#### [Your assignment]
Only these lines of the data below are wanted: the one with "Definition Wrapf (err", the one with "Definition Microsecond : Duration", and any lines between them, each repeated exactly.

(Stored data entries)
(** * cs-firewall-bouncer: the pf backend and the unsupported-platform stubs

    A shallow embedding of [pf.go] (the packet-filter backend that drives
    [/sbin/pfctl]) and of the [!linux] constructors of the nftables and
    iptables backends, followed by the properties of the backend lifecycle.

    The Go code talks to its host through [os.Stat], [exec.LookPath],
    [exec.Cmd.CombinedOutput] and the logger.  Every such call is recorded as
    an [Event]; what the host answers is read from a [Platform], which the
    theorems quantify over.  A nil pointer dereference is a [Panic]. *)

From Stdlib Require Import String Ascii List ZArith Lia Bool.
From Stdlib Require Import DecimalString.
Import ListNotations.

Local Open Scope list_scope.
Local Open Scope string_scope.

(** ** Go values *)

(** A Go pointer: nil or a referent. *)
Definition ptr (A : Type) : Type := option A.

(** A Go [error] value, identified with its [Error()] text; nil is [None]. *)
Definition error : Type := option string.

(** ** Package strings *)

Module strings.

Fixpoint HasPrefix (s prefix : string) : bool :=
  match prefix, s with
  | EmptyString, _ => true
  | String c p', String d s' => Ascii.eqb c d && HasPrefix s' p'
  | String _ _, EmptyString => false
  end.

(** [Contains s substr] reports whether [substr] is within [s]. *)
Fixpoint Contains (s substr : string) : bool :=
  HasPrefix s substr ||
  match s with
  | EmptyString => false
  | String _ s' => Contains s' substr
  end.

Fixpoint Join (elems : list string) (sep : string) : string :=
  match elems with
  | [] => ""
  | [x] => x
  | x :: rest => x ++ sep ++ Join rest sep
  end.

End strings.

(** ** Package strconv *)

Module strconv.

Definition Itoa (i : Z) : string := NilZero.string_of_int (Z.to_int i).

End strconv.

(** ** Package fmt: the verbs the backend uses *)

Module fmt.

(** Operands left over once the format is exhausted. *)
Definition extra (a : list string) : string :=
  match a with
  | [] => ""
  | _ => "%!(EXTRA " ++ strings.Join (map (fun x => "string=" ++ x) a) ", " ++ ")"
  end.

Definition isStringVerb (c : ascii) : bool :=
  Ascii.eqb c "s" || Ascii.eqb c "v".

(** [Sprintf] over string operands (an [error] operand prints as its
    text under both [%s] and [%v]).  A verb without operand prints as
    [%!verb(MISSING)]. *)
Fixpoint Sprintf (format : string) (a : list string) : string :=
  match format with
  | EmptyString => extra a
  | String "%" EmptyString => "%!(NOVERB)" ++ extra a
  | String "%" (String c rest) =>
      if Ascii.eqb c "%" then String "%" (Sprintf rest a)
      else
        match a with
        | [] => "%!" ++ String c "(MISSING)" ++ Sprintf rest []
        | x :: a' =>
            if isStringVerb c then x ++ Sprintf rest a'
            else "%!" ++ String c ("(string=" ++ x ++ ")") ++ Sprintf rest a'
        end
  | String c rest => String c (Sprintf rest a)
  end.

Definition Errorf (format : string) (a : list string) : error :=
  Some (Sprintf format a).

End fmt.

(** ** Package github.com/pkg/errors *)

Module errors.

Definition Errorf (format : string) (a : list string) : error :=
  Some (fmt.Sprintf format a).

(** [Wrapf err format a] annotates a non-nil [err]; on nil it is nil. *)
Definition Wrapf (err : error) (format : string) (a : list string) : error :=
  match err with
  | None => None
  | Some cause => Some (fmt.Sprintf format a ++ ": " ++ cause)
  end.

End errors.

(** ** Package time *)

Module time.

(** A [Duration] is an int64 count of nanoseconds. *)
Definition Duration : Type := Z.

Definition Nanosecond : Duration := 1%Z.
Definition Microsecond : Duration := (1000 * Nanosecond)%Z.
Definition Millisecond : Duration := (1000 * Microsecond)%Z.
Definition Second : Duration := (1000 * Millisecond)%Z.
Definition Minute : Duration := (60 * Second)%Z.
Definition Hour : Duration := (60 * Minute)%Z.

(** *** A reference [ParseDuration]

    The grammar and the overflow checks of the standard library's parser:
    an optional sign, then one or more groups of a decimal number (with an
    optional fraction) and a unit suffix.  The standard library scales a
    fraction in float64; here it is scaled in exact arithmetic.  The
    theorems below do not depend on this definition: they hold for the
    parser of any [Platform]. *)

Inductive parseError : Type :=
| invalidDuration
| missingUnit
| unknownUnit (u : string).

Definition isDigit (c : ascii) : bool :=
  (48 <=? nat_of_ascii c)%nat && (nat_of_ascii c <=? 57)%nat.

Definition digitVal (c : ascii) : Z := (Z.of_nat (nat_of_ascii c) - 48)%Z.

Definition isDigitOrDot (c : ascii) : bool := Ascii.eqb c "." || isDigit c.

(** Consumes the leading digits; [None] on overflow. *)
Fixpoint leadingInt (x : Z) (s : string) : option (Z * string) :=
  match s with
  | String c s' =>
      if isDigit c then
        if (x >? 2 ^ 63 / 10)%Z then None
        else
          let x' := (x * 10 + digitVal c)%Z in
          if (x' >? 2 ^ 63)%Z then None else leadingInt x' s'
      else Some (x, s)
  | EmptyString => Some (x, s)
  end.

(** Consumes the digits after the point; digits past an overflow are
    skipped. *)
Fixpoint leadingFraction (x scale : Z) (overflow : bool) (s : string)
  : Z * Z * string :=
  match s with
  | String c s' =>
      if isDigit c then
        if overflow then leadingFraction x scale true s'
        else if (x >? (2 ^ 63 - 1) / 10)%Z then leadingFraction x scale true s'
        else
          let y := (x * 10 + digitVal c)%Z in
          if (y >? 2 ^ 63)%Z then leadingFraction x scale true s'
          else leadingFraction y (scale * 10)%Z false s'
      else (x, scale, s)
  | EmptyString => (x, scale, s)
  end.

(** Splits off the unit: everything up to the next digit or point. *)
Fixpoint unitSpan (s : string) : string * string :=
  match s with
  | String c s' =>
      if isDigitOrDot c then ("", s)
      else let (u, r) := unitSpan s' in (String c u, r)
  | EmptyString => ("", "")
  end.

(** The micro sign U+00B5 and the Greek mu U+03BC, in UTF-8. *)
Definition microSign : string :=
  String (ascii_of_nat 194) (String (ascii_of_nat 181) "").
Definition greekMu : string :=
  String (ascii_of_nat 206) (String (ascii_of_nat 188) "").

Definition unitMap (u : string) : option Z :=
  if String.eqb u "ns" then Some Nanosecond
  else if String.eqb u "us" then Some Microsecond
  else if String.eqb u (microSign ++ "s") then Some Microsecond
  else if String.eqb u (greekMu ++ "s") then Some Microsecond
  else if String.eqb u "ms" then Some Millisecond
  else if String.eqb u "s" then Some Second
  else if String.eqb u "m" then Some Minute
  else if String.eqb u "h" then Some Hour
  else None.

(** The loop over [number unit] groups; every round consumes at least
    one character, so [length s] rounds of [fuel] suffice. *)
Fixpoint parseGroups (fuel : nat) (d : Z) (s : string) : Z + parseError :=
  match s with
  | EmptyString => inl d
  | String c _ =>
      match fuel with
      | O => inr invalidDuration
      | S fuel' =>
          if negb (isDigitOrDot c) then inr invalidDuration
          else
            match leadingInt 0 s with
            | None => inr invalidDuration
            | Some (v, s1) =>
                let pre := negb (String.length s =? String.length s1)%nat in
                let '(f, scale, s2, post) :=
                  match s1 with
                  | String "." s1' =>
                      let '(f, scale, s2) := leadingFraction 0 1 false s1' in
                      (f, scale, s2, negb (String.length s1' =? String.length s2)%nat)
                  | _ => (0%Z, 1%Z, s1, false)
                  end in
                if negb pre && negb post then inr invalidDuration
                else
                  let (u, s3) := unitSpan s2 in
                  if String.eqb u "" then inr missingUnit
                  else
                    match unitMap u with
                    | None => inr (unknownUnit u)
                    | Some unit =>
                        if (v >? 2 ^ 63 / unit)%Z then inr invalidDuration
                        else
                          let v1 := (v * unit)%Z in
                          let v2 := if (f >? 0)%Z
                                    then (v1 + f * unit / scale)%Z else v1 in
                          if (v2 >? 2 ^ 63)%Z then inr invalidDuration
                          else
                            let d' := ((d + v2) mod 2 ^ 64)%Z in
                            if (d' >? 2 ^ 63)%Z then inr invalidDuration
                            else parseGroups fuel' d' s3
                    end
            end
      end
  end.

#### [Response below]
Definition Wrapf (err : error) (format : string) (a : list string) : error :=
  match err with
  | None => None
  | Some cause => Some (fmt.Sprintf format a ++ ": " ++ cause)
  end.

End errors.

(** ** Package time *)

Module time.

(** A [Duration] is an int64 count of nanoseconds. *)
Definition Duration : Type := Z.

Definition Nanosecond : Duration := 1%Z.
Definition Microsecond : Duration := (1000 * Nanosecond)%Z.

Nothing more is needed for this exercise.